With the numerous methods available, one might think the structure superimposition problem has been solved, but upon close examination, there are many unresolved questions. The structural alignment problem has proven to be NP-hard (Lathrop 1994; Godzik 1996). Despite the significant progress, current methods produce different results. A one-target function cannot be defined to evaluate an alignment; therefore, two criteria for the similarity between three-dimensional structures have been developed, namely root mean square deviation (RMSD) and number of equivalent (aligned) positions (Ne). The “right” alignment is some-where on the two-dimensional space representing relations between those two values, RMSD and Ne. All the methods of comparative structure analysis are facing this problem and are developing different “heuristics” to find a proper balance between lower RMSD and a larger number of aligned positions (Shindyalov and Bourne 1998). This leads to different alignments for the same proteins; consequently, the methods do not produce the same results. For example, the overlap between the alignments from the popular methods FSSP/DALI and CE is just 40% (Shindyalov and Bourne 2000); therefore, there are still many unknowns in the structural alignment problem. Taking into account the above, we thought it would be useful to approach this problem from a different point of view.
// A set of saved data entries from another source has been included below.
(* ===== verification/QuicTParams.v ===== *)
(** * QUIC transport parameters

    The encoders and decoders of transport parameters in
    [ssl/quic/quic_wire.c] ([QuicWire]): what is written, that it is read back,
    and that the decoders are safe on any bytes. *)

From stdpp Require Import base numbers list option tactics.
From Stdlib Require Import ZArith Lia Bool.
From S2P Require Import Prelude Memory VLint SafeMath BufMem WPacket Packet OsslTime PacketQuic WPacketSeq QuicWire QuicWireSpec.

Set Default Goal Selector "!".
Local Open Scope Z_scope.

(** ** Parameters *)

(** Identifier, and value: bytes, an integer, a connection id, or the preferred
    address of the server. *)
Inductive tparam :=
  | TInt (ident v : Z)
  | TCid (ident : Z) (cid : QUIC_CONN_ID)
  | TPreferred (a : QUIC_PREFERRED_ADDR).

Definition cid_bytes (c : QUIC_CONN_ID) : list Z := take (Z.to_nat (id_len c)) (id c).

Definition preferred_body (a : QUIC_PREFERRED_ADDR) : list Z :=
  ipv4 a ++ be_bytes 2 (ipv4_port a) ++ ipv6 a ++ be_bytes 2 (ipv6_port a)
  ++ be_bytes 1 (id_len (pa_cid a)) ++ cid_bytes (pa_cid a) ++ pa_stateless_reset a.

Definition tlv (ident : Z) (body : list Z) : list Z := vl ident ++ vl (Z.of_nat (length body)) ++ body.

Definition tparam_bytes (t : tparam) : list Z :=
  match t with
  | TInt ident v => tlv ident (vl v)
  | TCid ident c => tlv ident (cid_bytes c)
  | TPreferred a => tlv QUIC_TPARAM_PREFERRED_ADDR (preferred_body a)
  end.

Definition cid_ok (c : QUIC_CONN_ID) : Prop := 0 <= id_len c <= 20 /\ byte_list (id c) /\ length (id c) = 20%nat.

Definition tparam_ok (t : tparam) : Prop :=
  match t with
  | TInt ident v => vint ident /\ vint v
  | TCid ident c => vint ident /\ cid_ok c
  | TPreferred a => bytes_of_len (ipv4 a) 4 /\ in_u 16 (ipv4_port a) /\ bytes_of_len (ipv6 a) 16 /\ in_u 16 (ipv6_port a)
      /\ cid_ok (pa_cid a) /\ bytes_of_len (pa_stateless_reset a) 16
  end.

(** The encoders there are. *)
Definition encode_tparam (undef : Z) (t : tparam) : option (M bool) :=
  match t with
  | TInt ident v => Some (ossl_quic_wire_encode_transport_param_int undef ident v)
  | TCid ident c => Some (ossl_quic_wire_encode_transport_param_cid undef ident c)
  | TPreferred a => None
  end.

(** Decoding over a connection id array [old]. *)
Definition decode_tparam (m : list Z) (kind : tparam) (old : list Z) : R tparam :=
  match kind with
  | TInt _ _ => (r <-- ossl_quic_wire_decode_transport_param_int m ;; retR (TInt (fst r) (snd r)))%rd
  | TCid _ _ => (r <-- ossl_quic_wire_decode_transport_param_cid m old ;; retR (TCid (fst r) (snd r)))%rd
  | TPreferred _ => (a <-- ossl_quic_wire_decode_transport_param_preferred_addr m old ;; retR (TPreferred a))%rd
  end.

(** Equal up to the bytes of an id array past its length. *)
Definition cid_eq (c c' : QUIC_CONN_ID) : Prop := id_len c = id_len c' /\ cid_bytes c = cid_bytes c'.
Definition tparam_eq (t t' : tparam) : Prop :=
  match t, t' with
  | TInt i v, TInt i' v' => i = i' /\ v = v'
  | TCid i c, TCid i' c' => i = i' /\ cid_eq c c'
  | TPreferred a, TPreferred a' => ipv4 a = ipv4 a' /\ ipv4_port a = ipv4_port a' /\ ipv6 a = ipv6 a' /\ ipv6_port a = ipv6_port a'
      /\ pa_stateless_reset a = pa_stateless_reset a' /\ cid_eq (pa_cid a) (pa_cid a')
  | _, _ => False
  end.

(** ** Encoding *)
Section Encode.
  Variable undef : Z.
  Local Open Scope wp_scope.

Lemma encode_int_writes ident v : vint ident -> vint v ->
  writes (ossl_quic_wire_encode_transport_param_int undef ident v) True (tparam_bytes (TInt ident v)).
Proof.
  intros Hi Hv. unfold ossl_quic_wire_encode_transport_param_int, tparam_bytes, tlv. rewrite length_vl by done.
  destruct (encode_len_cases v Hv) as [Hn _]. unfold vlint_len_ok in Hn.
  apply writes_then; [by apply writes_vint|]. apply writes_then; [|by apply writes_vint]. apply writes_vint. vint_tac.
Qed.

Lemma vl_app_ne v w bytes : vint v -> bytes ++ vl v ++ w <> [].
Proof.
  intros Hv E. apply (f_equal length) in E. rewrite !length_app in E. cbn in E. pose proof (length_vl v Hv) as Hl.
  destruct (encode_len_cases v Hv) as [Hn _]. unfold vlint_len_ok in Hn. lia.
Qed.

(** The pointer is not [NULL] once a byte has been written. *)
Lemma get_curr_non_null p bytes : holds p bytes -> endfirst p = false -> bytes <> [] -> non_null (WPACKET_get_curr p) = true.
Proof.
  intros Hh He Hne. unfold WPACKET_get_curr. destruct (h_bytes _ _ Hh) as (pre & post & Hb & _). unfold block in Hb.
  destruct (GETBUF p); [by rewrite He|]. cbn in Hb. destruct pre, bytes; done.
Qed.

Lemma encode_cid_writes ident c : vint ident -> cid_ok c ->
  writes (ossl_quic_wire_encode_transport_param_cid undef ident c) True (tparam_bytes (TCid ident c)).
Proof.
  intros Hi (Hl & _ & H20). unfold ossl_quic_wire_encode_transport_param_cid, tparam_bytes, tlv, cid_bytes.
  rewrite length_take, (proj2 (Z.ltb_ge _ _)) by (unfold QUIC_MAX_CONN_ID_LEN; lia).
  replace (Z.of_nat _) with (id_len c) by lia.
  assert (writes (WPACKET_quic_write_vlint undef ident >&& WPACKET_quic_write_vlint undef (id_len c)) True
    (vl ident ++ vl (id_len c))) as Hhdr by (apply writes_then; apply writes_vint; [done|vint_tac]).
  rewrite app_assoc.
  eapply writes_ext; [|eapply writes_mono; [apply (writes_seq_at _ (if id_len c =? 0 then p <- getM ;; retM (non_null (WPACKET_get_curr p))
    else (r <- fill_allocated undef (id_len c) (Some (id c)) ;; retM (non_null r))) _ True _ (take (Z.to_nat (id_len c)) (id c)) Hhdr)
    |by split|done]].
  - intros p al. unfold ossl_quic_wire_encode_transport_param_bytes, bindM.
    destruct (WPACKET_quic_write_vlint undef ident p al) as [[[[|] p1] al1]|]; try done.
    destruct (WPACKET_quic_write_vlint undef (id_len c) p1 al1) as [[[[|] p2] al2]|]; try done. cbn [negb].
    by destruct (id_len c =? 0).
  - intros p bytes Hh He. destruct (Z.eqb_spec (id_len c) 0) as [E|E]; [|apply writes_fill_prefix; (done || lia)].
    intros al. unfold bindM, getM, retM. eexists _, _, _. split; [reflexivity|].
    assert (non_null (WPACKET_get_curr p) = true) as Hnn by (eapply get_curr_non_null; [done|done|by apply vl_app_ne]).
    split; [|done]. intros _. replace (take (Z.to_nat (id_len c)) (id c)) with (@nil Z) by (by rewrite E). by rewrite app_nil_r.
Qed.
End Encode.

(** ** Decoding *)
Section Decode.
  Variable m : list Z.
  Hypothesis m_bytes : byte_list m.
  Local Open Scope rd_scope.

(** A pointer to [bs] is a packet whose bytes are [bs]. *)
Lemma points_to_packet off bs : points_to m off bs -> Z.of_nat (length bs) < 2 ^ 63 ->
  packet_ok m (mk_packet off (Z.of_nat (length bs))) /\ view m (mk_packet off (Z.of_nat (length bs))) = bs.
Proof.
  unfold points_to, load_n. case_decide as Hd; [|done]. intros [= Hb] Hl. split; [constructor; cbn; lia|]. exact Hb.
Qed.

Lemma accepts_sub {A} off bs (r : R A) l l' Q : points_to m off bs -> Z.of_nat (length bs) < 2 ^ 63 ->
  accepts m r bs l' Q -> accepts m (on_sub (mk_packet off (Z.of_nat (length bs))) r) l l Q.
Proof.
  intros Hp Hl Hr pkt Hok Hv. destruct (points_to_packet off bs Hp Hl) as [Hs Hsv].
  destruct (Hr _ Hs Hsv) as (x & pkt' & E & _ & _ & HQ). unfold on_sub. rewrite E. by exists x, pkt.
Qed.

Lemma total_sub {A} off len (r : R A) Q : region m off len -> len < 2 ^ 63 -> total m r Q ->
  total m (on_sub (mk_packet off len) r) Q.
Proof.
  intros (H1 & H2 & H3) Hl Hr pkt Hok. destruct (Hr (mk_packet off len)) as (x & pkt' & E & _ & _ & HQ); [by constructor|].
  unfold on_sub. rewrite E. by exists x, pkt.
Qed.

Lemma decode_bytes_accepts ident body l : vint ident -> vint (Z.of_nat (length body)) ->
  accepts m (ossl_quic_wire_decode_transport_param_bytes m) (tlv ident body ++ l) l
    (fun r => exists off, r = (off, ident, Z.of_nat (length body)) /\ points_to m off body).
Proof.
  intros Hi Hl. unfold ossl_quic_wire_decode_transport_param_bytes, tlv. rewrite <- !app_assoc.
  apply accepts_vint; [done..|]. apply accepts_vint; [done..|]. apply accepts_check; [apply Z.leb_le; unfold SIZE_MAX; vint_tac|].
  eapply (accepts_bind _ _ _ _ l _ (fun off => points_to m off body)).
  { eapply accepts_parses; [apply get_bytes_parses; lia|by apply take_n_app|done]. }
  intros off Hoff. apply accepts_ret. by exists off.
Qed.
We present here an application of a different mathematical model to produce structural alignments. Similarity between protein structures has been analyzed using three-dimensional Delaunay triangulation patterns (Delaunay 1934) derived from the backbone representation of protein structure. The Delaunay triangulation (DT) has been known for a long time in mathematics, computer science, protein studies, and many other scientific fields. DT is topologically linked to Voronoi tessellation, originally developed by Voronoi (1908) and first applied to proteins by Richards (1974). Since then, both tessellations have been used successfully in the calculation of standard volumes of protein residues, characterizing protein–protein interactions, understanding protein motions, analyzing cavities in protein structure (Chothia 1975; Finney 1975 Finney 1977; Gerstein et al. 1994; Harpaz et al. 1994), and in the analysis of volume of atoms on the protein surface (Gerstein et al. 1995). Delaunay simplexes were also used to develop four-body potential for statistical analysis of protein structures (Singh et al. 1996) and for studies on protein-specific correlations to protein stability changes by hydrophobic core mutations (Carter et al. 2001).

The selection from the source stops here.